A questo il Vignoso formalmente si oppose, e colto il pretesto che in tal frattempo il già menzionato Giovanni Cibo, che aveva nominato castellano di Focea nuova, intesosi col governo bizantino, con una mano di Greci aveva tentato d’impadronirsi per sorpresa di Scio, nella quale azione perdè la vita, continuò, come prima, a tranquillamente governarla.
Essendo dopo alcun tempo mancato di vita questo prode ammiraglio, e risiedendo in Genova la maggior parte degli azionisti, fu forza di dare in appalto la riscossione delle entrate dell’isola ad un’altra società ugualmente composta di Genovesi, la quale, col nome di Maona nuova, erasi in essa già costituita pel commercio del mastice.
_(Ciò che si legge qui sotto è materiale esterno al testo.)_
(* ===== verification/DiskNode.v ===== *)
(** * Disks as files (kernel/fs/devfs.c, the block device nodes)

    Reading, writing and controlling /dev/<disk>: the node's name finds the
    device, and the byte requests and the discard of Block.v do the work. *)

From S2P Require Import Prelude Block.

Definition BLKROGET : Z := 0x125E.
Definition BLKGETSIZE : Z := 0x1260.
Definition BLKFLSBUF : Z := 0x1261.
Definition BLKSSZGET : Z := 0x1268.
Definition BLKDISCARD : Z := 0x1277.
Definition BLKIOMIN : Z := 0x1278.
Definition BLKIOOPT : Z := 0x1279.
Definition BLKPBSZGET : Z := 0x127B.
Definition BLKGETSIZE64 : Z := 0x80081272.

(** What an ioctl does to the user's memory at its argument: a value of so
    many bytes, or nothing. *)
Definition user_store : Type := option (Z * Z).

(** [copy_ok] is the answer of copy_to_user. *)
Definition put_value (argument : Z) (copy_ok : bool) (value size : Z) : Z * user_store :=
  if argument =? 0 then (- EFAULT, None)
  else if copy_ok then (0, Some (value, size)) else (- EFAULT, None).

Section node.
Context {D : Type} `{DriverOps D} (clock : nat -> Z).
Implicit Type st : block_state D.

Definition disk_of (st : block_state D) (node : list Z) : res (option nat) :=
  index ← block_device_index_by_name st (Some node);
  Ret (block_device_at st index).

Definition disk_read (st : block_state D) (node : list Z) (offset size : Z) (buffer : bool) : res (Z * list Z * block_state D) :=
  dev ← disk_of st node;
  '(status, data, st) ← block_device_read_bytes clock st dev offset size buffer;
  Ret (if status =? 0 then i64 size else -1, data, st).

Definition disk_write (st : block_state D) (node : list Z) (offset size : Z) (buffer : option (list Z)) : res (Z * block_state D) :=
  dev ← disk_of st node;
  '(status, st) ← block_device_write_bytes clock st dev offset size buffer;
  Ret (if status =? 0 then i64 size else -1, st).

(** The loop of BLKDISCARD: [fuel] is the number of steps of 0x10000 sectors. *)
Fixpoint discard_loop (fuel : nat) (st : block_state D) (dev : option nat) (lba count : Z) : res (Z * block_state D) :=
  match fuel with
  | O => Fault
  | S fuel =>
      if count =? 0 then Ret (0, st)
      else
        let step := if 0x10000 <? count then 0x10000 else count in
        '(status, st) ← block_device_discard st dev lba step;
        if negb (status =? 0) then Ret (- EIO, st) else discard_loop fuel st dev (u64 (lba + step)) (count - step)
  end.

(** [range] is what copy_from_user reads, [None] when it fails. *)
Definition disk_ioctl (st : block_state D) (node : list Z) (request argument : Z) (copy_ok : bool) (range : option (Z * Z))
  : res (Z * user_store * block_state D) :=
  dev ← disk_of st node;
  match dev with
  | None => Ret (- ENODEV, None, st)
  | Some dev =>
      d ← deref st dev;
      let put value size := Ret (put_value argument copy_ok value size, st) in
      if request =? BLKGETSIZE64 then put (u64 (sectors d * BLOCK_SECTOR_SIZE)) 8
      else if request =? BLKGETSIZE then put (sectors d) 8
      else if (request =? BLKSSZGET) || (request =? BLKPBSZGET) || (request =? BLKIOMIN) then
        put (if negb (request =? BLKSSZGET) then 4096 else BLOCK_SECTOR_SIZE) 4
      else if request =? BLKIOOPT then put 0 4
      else if request =? BLKROGET then put (if can_write d then 0 else 1) 4
      else if request =? BLKFLSBUF then
        '(status, st) ← block_device_flush st (Some dev);
        Ret (if status =? 0 then 0 else - EIO, None, st)
      else if request =? BLKDISCARD then
        match (if argument =? 0 then None else range) with
        | None => Ret (- EFAULT, None, st)
        | Some (from, bytes) =>
            if negb (Z.lor from bytes `mod` BLOCK_SECTOR_SIZE =? 0) then Ret (- EINVAL, None, st)
            else if negb (can_discard d) then Ret (- EOPNOTSUPP, None, st)
            else
              let lba := from / BLOCK_SECTOR_SIZE in
              let count := bytes / BLOCK_SECTOR_SIZE in
              if (sectors d <? lba) || (sectors d - lba <? count) then Ret (- EINVAL, None, st)
              else
                '(status, st) ← discard_loop (S (Z.to_nat (count / 0x10000 + 1))) st (Some dev) lba count;
                Ret (status, None, st)
        end
      else Ret (- ENOTTY, None, st)
  end.
End node.
Lemma ioctl_discard_ok st node j d u base argument copy_ok from bytes :
  disk_of st node = Ret (Some j) -> devices st !! j = Some d -> located st d u base -> argument <> 0 -> 0 <= from -> 0 <= bytes ->
  returns (disk_ioctl st node BLKDISCARD argument copy_ok (Some (from, bytes))) (fun '(r, store, st') =>
    discard_outcome st d u base from bytes r store st').
Proof.
  intros Ej Hd Hl Ha Hf Hb. unfold disk_ioctl. rewrite Ej, bind_ret, (deref_device st j d Hd), bind_ret.
  change (BLKDISCARD =? BLKGETSIZE64) with false. change (BLKDISCARD =? BLKGETSIZE) with false.
  change ((BLKDISCARD =? BLKSSZGET) || (BLKDISCARD =? BLKPBSZGET) || (BLKDISCARD =? BLKIOMIN)) with false.
  change (BLKDISCARD =? BLKIOOPT) with false. change (BLKDISCARD =? BLKROGET) with false. change (BLKDISCARD =? BLKFLSBUF) with false.
  rewrite Z.eqb_refl. destruct (Z.eqb_spec argument 0); [done|].
  assert (Refuse : forall r, r = - EINVAL \/ r = - EOPNOTSUPP -> discard_outcome st d u base from bytes r None st) by done.
  destruct (Z.eqb_spec (Z.lor from bytes `mod` BLOCK_SECTOR_SIZE) 0) as [[Mf Mb]%lor_aligned|]; cbn [negb]; [|apply Refuse; by left].
  destruct (can_discard d); cbn [negb]; [|apply Refuse; by right].
  pose proof (Z.div_mod from BLOCK_SECTOR_SIZE ltac:(done)) as Ef. pose proof (Z.div_mod bytes BLOCK_SECTOR_SIZE ltac:(done)) as Eb.
  assert (Pf : 0 <= from / BLOCK_SECTOR_SIZE) by (by apply Z.div_pos). assert (Pb : 0 <= bytes / BLOCK_SECTOR_SIZE) by (by apply Z.div_pos).
  destruct (Z.ltb_spec (sectors d) (from / BLOCK_SECTOR_SIZE)); cbn [orb]; [apply Refuse; by left|].
  destruct (Z.ltb_spec (sectors d - from / BLOCK_SECTOR_SIZE) (bytes / BLOCK_SECTOR_SIZE)); [apply Refuse; by left|].
  set (count := bytes / BLOCK_SECTOR_SIZE) in *. set (lba := from / BLOCK_SECTOR_SIZE) in *.
  pose proof (Z.div_mod count 0x10000 ltac:(lia)). pose proof (Z.mod_pos_bound count 0x10000 ltac:(lia)). pose proof (Z.div_pos count 0x10000 ltac:(lia) ltac:(lia)).
  eapply returns_bind; [apply (discard_loop_ok _ st j d u base lba count); try done; lia|].
  intros [r st'] (S & Hr & K). split; [done|]. split; [done|]. split; [unfold BLOCK_SECTOR_SIZE in *; lia|].
  apply (kept_weaken _ _ _ _ _ _ _ K); unfold BLOCK_SECTOR_SIZE in *; lia.
Qed.
End nodes.
(* ===== verification/Inotify.v ===== *)
(** * File change notification (kernel/fs/inotify.c)

    Contexts with their byte ring of events, watches on their context's list
    and in their node's bucket, and the functions of inotify.c, each under the
    one lock and so one step.  Contexts and watches live in stores indexed by
    the number of the allocation that made them; a chain of [context_next] or
    [node_next] pointers is the list of the watches on it.  [mallocs] is the
    answer of kmalloc, by the number of the question. *)

From stdpp Require Import gmap.
From S2P Require Import Prelude.

Definition IN_IGNORED : Z := 0x00008000.
Definition IN_Q_OVERFLOW : Z := 0x00004000.
Definition INOTIFY_QUEUE_MIN : Z := 8192.
Definition INOTIFY_QUEUE_MAX : Z := 1024 * 1024.
Definition INOTIFY_BUCKETS : Z := 256.

(** [sizeof(struct linux_inotify_event)] *)
Definition EVENT_BYTES : Z := 16.

Record inotify_watch := Watch {
  descriptor : Z;
  w_mask : Z;
  w_node : Z;
  w_context : nat }.

Record inotify_context := Context_ {
  watches : list nat;
  queue : list Z;
  capacity : Z;
  read_position : Z;
  write_position : Z;
  queued : Z;
  next_descriptor : Z;
  overflow_reported : bool }.

Record inotify_state := InotifyState {
  contexts : gmap nat inotify_context;
  watch_store : gmap nat inotify_watch;
  node_buckets : list (list nat);
  next_cookie : Z;
  asked : nat }.

Definition set_contexts (m : gmap nat inotify_context) (st : inotify_state) : inotify_state :=
  InotifyState m (watch_store st) (node_buckets st) (next_cookie st) (asked st).
Definition set_asked (n : nat) (st : inotify_state) : inotify_state :=
  InotifyState (contexts st) (watch_store st) (node_buckets st) (next_cookie st) n.

Definition set_watches (l : list nat) (c : inotify_context) : inotify_context :=
  Context_ l (queue c) (capacity c) (read_position c) (write_position c) (queued c) (next_descriptor c) (overflow_reported c).
Definition set_overflow (b : bool) (c : inotify_context) : inotify_context :=
  Context_ (watches c) (queue c) (capacity c) (read_position c) (write_position c) (queued c) (next_descriptor c) b.

(** ** The byte ring *)

(** The index into [node_buckets]. *)
Definition node_bucket (node : Z) : Z :=
  Z.land (Z.shiftr (u64 (Z.shiftr node 4 * 0x9E3779B97F4A7C15)) 56) (INOTIFY_BUCKETS - 1).

(** A name is a C string without its terminator; [None] is NULL. *)
Definition aligned_name_length (name : option (list Z)) : Z :=
  match name with
  | None | Some [] => 0
  | Some s => Z.land (Z.of_nat (length s) + 1 + 3) (u32 (Z.lnot 3))
  end.

(** The loop of [queue_bytes]; every turn moves at least one byte. *)
Fixpoint queue_loop (fuel : nat) (c : inotify_context) (data : list Z) : res inotify_context :=
  match fuel with
  | O => Fault
  | S fuel =>
      let left := Z.of_nat (length data) in
      if left =? 0 then Ret c
      else
        let chunk := capacity c - write_position c in
        let chunk := if left <? chunk then left else chunk in
        piece ← copy_out data 0 chunk;
        q ← copy_in (queue c) (write_position c) piece;
        let c := Context_ (watches c) q (capacity c) (read_position c) ((write_position c + chunk) `mod` capacity c)
                   (queued c) (next_descriptor c) (overflow_reported c) in
        queue_loop fuel c (drop (Z.to_nat chunk) data)
  end.

Definition queue_bytes (c : inotify_context) (data : list Z) : res inotify_context :=
  c ← queue_loop (S (length data)) c data;
  Ret (Context_ (watches c) (queue c) (capacity c) (read_position c) (write_position c)
         (queued c + Z.of_nat (length data)) (next_descriptor c) (overflow_reported c)).

Fixpoint peek_loop (n : nat) (c : inotify_context) (position : Z) : res (list Z) :=
  match n with
  | O => Ret []
  | S n =>
      b ← rd (queue c) position;
      rest ← peek_loop n c ((position + 1) `mod` capacity c);
      Ret (b :: rest)
  end.

Definition peek_bytes (c : inotify_context) (offset size : Z) : res (list Z) :=
  peek_loop (Z.to_nat size) c ((read_position c + offset) `mod` capacity c).

(** [while (capacity - queued < needed && capacity < MAX) capacity *= 2]: from
    8192 on, eight doublings reach the maximum. *)
Fixpoint grown_capacity (fuel : nat) (capacity queued needed : Z) : Z :=
  match fuel with
  | O => capacity
  | S fuel =>
      if (capacity - queued <? needed) && (capacity <? INOTIFY_QUEUE_MAX)
      then grown_capacity fuel (capacity * 2) queued needed else capacity
  end.

Section inotify.
Context (mallocs : nat -> bool).

(** The bytes of a new queue beyond the copied ones are whatever kmalloc left there: zero here, and never read. *)
Definition grow_queue (n : nat) (c : inotify_context) (needed : Z) : res (bool * nat * inotify_context) :=
  let capacity_ := grown_capacity 8 (capacity c) (queued c) needed in
  if capacity_ - queued c <? needed then Ret (false, n, c)
  else if mallocs n then
    bytes ← peek_bytes c 0 (queued c);
    q ← copy_in (replicate (Z.to_nat capacity_) 0) 0 bytes;
    Ret (true, S n, Context_ (watches c) q capacity_ 0 (queued c) (queued c) (next_descriptor c) (overflow_reported c))
  else Ret (false, S n, c).

(** The bytes of [struct linux_inotify_event]. *)
Definition event_bytes (wd mask cookie length_ : Z) : list Z :=
  le_bytes 4 (u32 wd) ++ le_bytes 4 (u32 mask) ++ le_bytes 4 (u32 cookie) ++ le_bytes 4 (u32 length_).

(** [n] counts the questions to kmalloc. *)
Definition queue_event (n : nat) (c : inotify_context) (wd mask : Z) (name : option (list Z)) (cookie : Z)
  : res (Z * nat * inotify_context) :=
  let name_length := aligned_name_length name in
  let total := EVENT_BYTES + name_length in
  '(room, n, c) ← (if capacity c - queued c <? total then grow_queue n c total else Ret (true, n, c));
  if negb room then
    if negb (overflow_reported c) && (EVENT_BYTES <=? capacity c - queued c) then
      c ← queue_bytes c (event_bytes (-1) IN_Q_OVERFLOW 0 0);
      Ret (- ENOSPC, n, set_overflow true c)
    else Ret (- ENOSPC, n, c)
  else
    c ← queue_bytes c (event_bytes wd mask cookie name_length);
    if negb (name_length =? 0) then
      if 260 <? name_length then Ret (- EINVAL, n, c)
      else
        let padded := default [] name ++ replicate (Z.to_nat name_length - length (default [] name)) 0 in
        c ← queue_bytes c padded;
        Ret (0, n, c)
    else Ret (0, n, c).

(** ** Contexts and watches *)

Definition get_context (st : inotify_state) (id : nat) : res inotify_context :=
  match contexts st !! id with
  | Some c => Ret c
  | None => Fault
  end.

Definition get_watch (st : inotify_state) (id : nat) : res inotify_watch :=
  match watch_store st !! id with
  | Some w => Ret w
  | None => Fault
  end.

Definition inotify_create (st : inotify_state) : option nat * inotify_state :=
  let n := asked st in
  if negb (mallocs n) then (None, set_asked (S n) st)
  else if negb (mallocs (S n)) then (None, set_asked (S (S n)) st)
  else
    let c := Context_ [] (replicate (Z.to_nat INOTIFY_QUEUE_MIN) 0) INOTIFY_QUEUE_MIN 0 0 0 1 false in
    (Some n, set_asked (S (S n)) (set_contexts (<[n := c]> (contexts st)) st)).

(** The first occurrence leaves the list. *)
Fixpoint unlink (id : nat) (l : list nat) : list nat :=
  match l with
  | [] => []
  | x :: rest => if decide (x = id) then rest else x :: unlink id rest
  end.

Definition unlink_from_node (st : inotify_state) (id : nat) (node : Z) : res inotify_state :=
  let b := node_bucket node in
  l ← rd (node_buckets st) b;
  buckets ← wr (node_buckets st) b (unlink id l);
  Ret (InotifyState (contexts st) (watch_store st) buckets (next_cookie st) (asked st)).

Definition drop_watch (st : inotify_state) (id : nat) : res inotify_state :=
  w ← get_watch st id;
  c ← get_context st (w_context w);
  let st := set_contexts (<[w_context w := set_watches (unlink id (watches c)) c]> (contexts st)) st in
  st ← unlink_from_node st id (w_node w);
  Ret (InotifyState (contexts st) (delete id (watch_store st)) (node_buckets st) (next_cookie st) (asked st)).

(** [while (context->watches) drop_watch(context->watches)]: the fuel is one more than the watches. *)
Fixpoint drop_all (fuel : nat) (st : inotify_state) (id : nat) : res inotify_state :=
  match fuel with
  | O => Fault
  | S fuel =>
      c ← get_context st id;
      match watches c with
      | [] => Ret st
      | w :: _ => st ← drop_watch st w; drop_all fuel st id
      end
  end.

Definition inotify_destroy (st : inotify_state) (context : option nat) : res inotify_state :=
  match context with
  | None => Ret st
  | Some id =>
      c ← get_context st id;
      st ← drop_all (S (length (watches c))) st id;
      Ret (set_contexts (delete id (contexts st)) st)
  end.

(** The search of a bucket for a watch of the context on the node. *)
Fixpoint find_watch (st : inotify_state) (id : nat) (node : Z) (l : list nat) : res (option nat) :=
  match l with
  | [] => Ret None
  | x :: rest =>
      w ← get_watch st x;
      if decide (w_context w = id /\ w_node w = node) then Ret (Some x) else find_watch st id node rest
  end.

Definition inotify_add_watch (st : inotify_state) (context : option nat) (node mask : Z) : res (Z * inotify_state) :=
  match context with
  | None => Ret (- EINVAL, st)
  | Some id =>
      if (node =? 0) || (mask =? 0) then Ret (- EINVAL, st)
      else
        l ← rd (node_buckets st) (node_bucket node);
        found ← find_watch st id node l;
        match found with
        | Some x =>
            w ← get_watch st x;
            Ret (descriptor w, InotifyState (contexts st) (<[x := Watch (descriptor w) mask (w_node w) (w_context w)]> (watch_store st))
                                 (node_buckets st) (next_cookie st) (asked st))
        | None =>
            let x := asked st in
            if negb (mallocs x) then Ret (- ENOSPC, set_asked (S x) st)
            else
              c ← get_context st id;
              let w := Watch (next_descriptor c) mask node id in
              let next := i32 (next_descriptor c + 1) in
              let next := if next <=? 0 then 1 else next in
              let c := Context_ (x :: watches c) (queue c) (capacity c) (read_position c) (write_position c) (queued c)
                         next (overflow_reported c) in
              buckets ← wr (node_buckets st) (node_bucket node) (x :: l);
              Ret (descriptor w, InotifyState (<[id := c]> (contexts st)) (<[x := w]> (watch_store st)) buckets
                                   (next_cookie st) (S x))
        end
  end.

(** Queues an event on a context of the store. *)
Definition deliver (st : inotify_state) (id : nat) (wd mask : Z) (name : option (list Z)) (cookie : Z) : res inotify_state :=
  c ← get_context st id;
  '(_, n, c) ← queue_event (asked st) c wd mask name cookie;
  Ret (set_asked n (set_contexts (<[id := c]> (contexts st)) st)).

(** The search of a context's list for a descriptor. *)
Fixpoint find_descriptor (st : inotify_state) (wd : Z) (l : list nat) : res (option nat) :=
  match l with
  | [] => Ret None
  | x :: rest => w ← get_watch st x; if descriptor w =? wd then Ret (Some x) else find_descriptor st wd rest
  end.

Definition inotify_remove_watch (st : inotify_state) (context : option nat) (wd : Z) : res (Z * inotify_state) :=
  match context with
  | None => Ret (- EINVAL, st)
  | Some id =>
      if wd <=? 0 then Ret (- EINVAL, st)
      else
        c ← get_context st id;
        found ← find_descriptor st wd (watches c);
        match found with
        | None => Ret (- EINVAL, st)
        | Some x =>
            st ← deliver st id wd IN_IGNORED None 0;
            st ← drop_watch st x;
            Ret (0, st)
        end
  end.

(** The loop of [inotify_read]: [output] is what has been copied.  Every turn
    takes at least one event of 16 bytes off the queue. *)
Fixpoint read_events (fuel : nat) (c : inotify_context) (size : Z) (output : list Z) : res (Z * list Z * inotify_context) :=
  match fuel with
  | O => Fault
  | S fuel =>
      let copied := Z.of_nat (length output) in
      let finish c := Ret (copied, output, if queued c =? 0 then set_overflow false c else c) in
      if queued c <? EVENT_BYTES then finish c
      else
        event ← peek_bytes c 0 EVENT_BYTES;
        let event_size := EVENT_BYTES + le_join (slice event 12 4) in
        if (event_size <? EVENT_BYTES) || (queued c <? event_size) then
          Ret (if copied =? 0 then - EINVAL else copied, output, c)
        else if size - copied <? event_size then
          if copied =? 0 then Ret (- EINVAL, output, c) else finish c
        else
          bytes ← peek_bytes c 0 event_size;
          let c := Context_ (watches c) (queue c) (capacity c) ((read_position c + event_size) `mod` capacity c)
                     (write_position c) (queued c - event_size) (next_descriptor c) (overflow_reported c) in
          let output := output ++ bytes in
          let copied := copied + event_size in
          if copied =? size then Ret (copied, output, if queued c =? 0 then set_overflow false c else c)
          else read_events fuel c size output
  end.

(** [buffer] is [false] for NULL. *)
Definition inotify_read (st : inotify_state) (context : option nat) (size : Z) (buffer : bool) : res (Z * list Z * inotify_state) :=
  match context with
  | None => Ret (- EINVAL, [], st)
  | Some id =>
      if negb buffer then Ret (- EINVAL, [], st)
      else
        c ← get_context st id;
        if queued c =? 0 then Ret (- EAGAIN, [], st)
        else if size <? EVENT_BYTES then Ret (- EINVAL, [], st)
        else
          '(r, output, c) ← read_events (S (Z.to_nat (queued c))) c size [];
          Ret (r, output, set_contexts (<[id := c]> (contexts st)) st)
  end.

Definition inotify_read_ready (st : inotify_state) (context : option nat) : res bool :=
  match context with
  | None => Ret false
  | Some id => c ← get_context st id; Ret (negb (queued c =? 0))
  end.

Definition inotify_queued_bytes (st : inotify_state) (context : option nat) : res Z :=
  match context with
  | None => Ret 0
  | Some id => c ← get_context st id; Ret (queued c)
  end.

(** The loop of [inotify_notify] over the watches [l] of the bucket. *)
Fixpoint notify_loop (st : inotify_state) (node mask : Z) (name : option (list Z)) (cookie : Z) (l : list nat) : res inotify_state :=
  match l with
  | [] => Ret st
  | x :: rest =>
      w ← get_watch st x;
      st ← (if (w_node w =? node) && negb (Z.land (w_mask w) mask =? 0)
            then deliver st (w_context w) (descriptor w) (Z.land mask (w_mask w)) name cookie else Ret st);
      notify_loop st node mask name cookie rest
  end.

Definition inotify_notify (st : inotify_state) (node mask : Z) (name : option (list Z)) (cookie : Z) : res inotify_state :=
  if (node =? 0) || (mask =? 0) then Ret st
  else l ← rd (node_buckets st) (node_bucket node); notify_loop st node mask name cookie l.

(** The loop of [inotify_invalidate]; [next] is taken before the watch goes, so
    it runs over the bucket as it was. *)
Fixpoint invalidate_loop (st : inotify_state) (node : Z) (l : list nat) : res inotify_state :=
  match l with
  | [] => Ret st
  | x :: rest =>
      w ← get_watch st x;
      st ← (if w_node w =? node then
              st ← deliver st (w_context w) (descriptor w) IN_IGNORED None 0;
              drop_watch st x
            else Ret st);
      invalidate_loop st node rest
  end.

Definition inotify_invalidate (st : inotify_state) (node : Z) : res inotify_state :=
  if node =? 0 then Ret st
  else l ← rd (node_buckets st) (node_bucket node); invalidate_loop st node l.

Definition inotify_next_cookie (st : inotify_state) : Z * inotify_state :=
  let next := u32 (next_cookie st + 1) in
  (next_cookie st, InotifyState (contexts st) (watch_store st) (node_buckets st) (if next =? 0 then 1 else next) (asked st)).

End inotify.
Lemma drop_watch_ok st x w : inotify_ok st -> watch_store st !! x = Some w ->
  returns (drop_watch st x) (fun st' =>
    inotify_ok st' /\ watch_store st' = delete x (watch_store st) /\ asked st' = asked st /\
    exists c, contexts st !! w_context w = Some c /\
      contexts st' = <[w_context w := set_watches (unlink x (watches c)) c]> (contexts st)).
Proof.
  intros Hok Hx. destruct (io_watch _ Hok _ _ Hx) as (_ & _ & _ & c & Hc & _).
  destruct (io_context _ Hok _ _ Hc) as (A1 & A2 & A3 & A4 & A5). unfold drop_watch.
  rewrite (get_watch_at _ _ _ Hx), bind_ret, (get_context_at _ _ _ Hc), bind_ret. unfold unlink_from_node.
  destruct (bucket_rd st (w_node w) Hok) as (l & El & Hl). cbn [node_buckets set_contexts].
  rewrite El, bind_ret, (bucket_wr st _ _ Hok), !bind_ret. cbn [returns contexts watch_store set_contexts].
  split; [|by eauto]. pose proof (node_bucket_bound (w_node w)) as Hb. pose proof (io_buckets _ Hok) as H256. constructor; cbn.
  - by rewrite length_insert.
  - intros id d. destruct (decide (id = w_context w)) as [->|Hne].
    + rewrite lookup_insert_eq. intros [= <-]. cbn. repeat split; try done; try lia.
      * destruct A2 as (es & [R X2 X3 X4]). exists es. constructor; try done. destruct R. by constructor.
      * by apply NoDup_unlink.
      * rewrite elem_unlink, A5 by done. intros ((w' & Hw' & Ew') & Hxx). exists w'. by rewrite lookup_delete_ne.
      * rewrite elem_unlink, A5 by done. intros (w' & Hw' & Ew'). apply lookup_delete_Some in Hw' as [? Hw']. eauto.
    + rewrite lookup_insert_ne by done. intros Hd. destruct (io_context _ Hok _ _ Hd) as (B1 & B2 & B3 & B4 & B5).
      split; [done|]. split; [done|]. split; [done|]. split; [done|]. intros y. rewrite B5.
      split; intros (w' & Hw' & Ew'); exists w'; (split; [|done]); [rewrite lookup_delete_ne; [done|congruence]|].
      by apply lookup_delete_Some in Hw' as [_ ?].
  - intros y w' [Hne Hy]%lookup_delete_Some. destruct (io_watch _ Hok _ _ Hy) as (B1 & B2 & B3 & d & Hd & B4). repeat split; try done.
    destruct (decide (w_context w' = w_context w)) as [E|].
    + rewrite E in *. rewrite Hc in Hd. injection Hd as <-. eexists. rewrite lookup_insert_eq. done.
    + exists d. by rewrite lookup_insert_ne.
  - intros b l' Hb'. assert (In : forall y, (exists w', delete x (watch_store st) !! y = Some w' /\ Z.to_nat (node_bucket (w_node w')) = b) <->
      (exists w', watch_store st !! y = Some w' /\ Z.to_nat (node_bucket (w_node w')) = b) /\ y <> x).
    { intros y. split.
      - intros (w' & [Hne Hw']%lookup_delete_Some & E). split; [by exists w'|done].
      - intros ((w' & Hw' & E) & Hne). exists w'. by rewrite lookup_delete_ne. }
    destruct (decide (b = Z.to_nat (node_bucket (w_node w)))) as [->|Hne].
    + rewrite list_lookup_insert_eq in Hb' by lia. injection Hb' as <-. destruct (io_bucket _ Hok _ _ Hl) as [N M].
      split; [by apply NoDup_unlink|]. intros y. by rewrite elem_unlink, M, In.
    + rewrite list_lookup_insert_ne in Hb' by done. destruct (io_bucket _ Hok _ _ Hb') as [N M]. split; [done|]. intros y.
      rewrite M, In. split; [|by intros [? _]]. intros (w' & Hw' & E). split; [eauto|]. intros ->. congruence.
  - intros y z w1 w2 [_ H1]%lookup_delete_Some [_ H2]%lookup_delete_Some. by apply (io_unique _ Hok).
Qed.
Presto però essendosi dai vecchi maonesi venuto per affari di amministrazione a contestazione con essa, per metter fine alle loro vertenze s’indirizzarono le due Maone nel 1362 al doge Simon Boccanegra1, che le condusse ad un equo componimento, pel quale la nuova in tutto subentrò alla vecchia, e si obbligò solidariamente a soddisfare in Genova a quanto potesse spettare a cadun suo partecipante.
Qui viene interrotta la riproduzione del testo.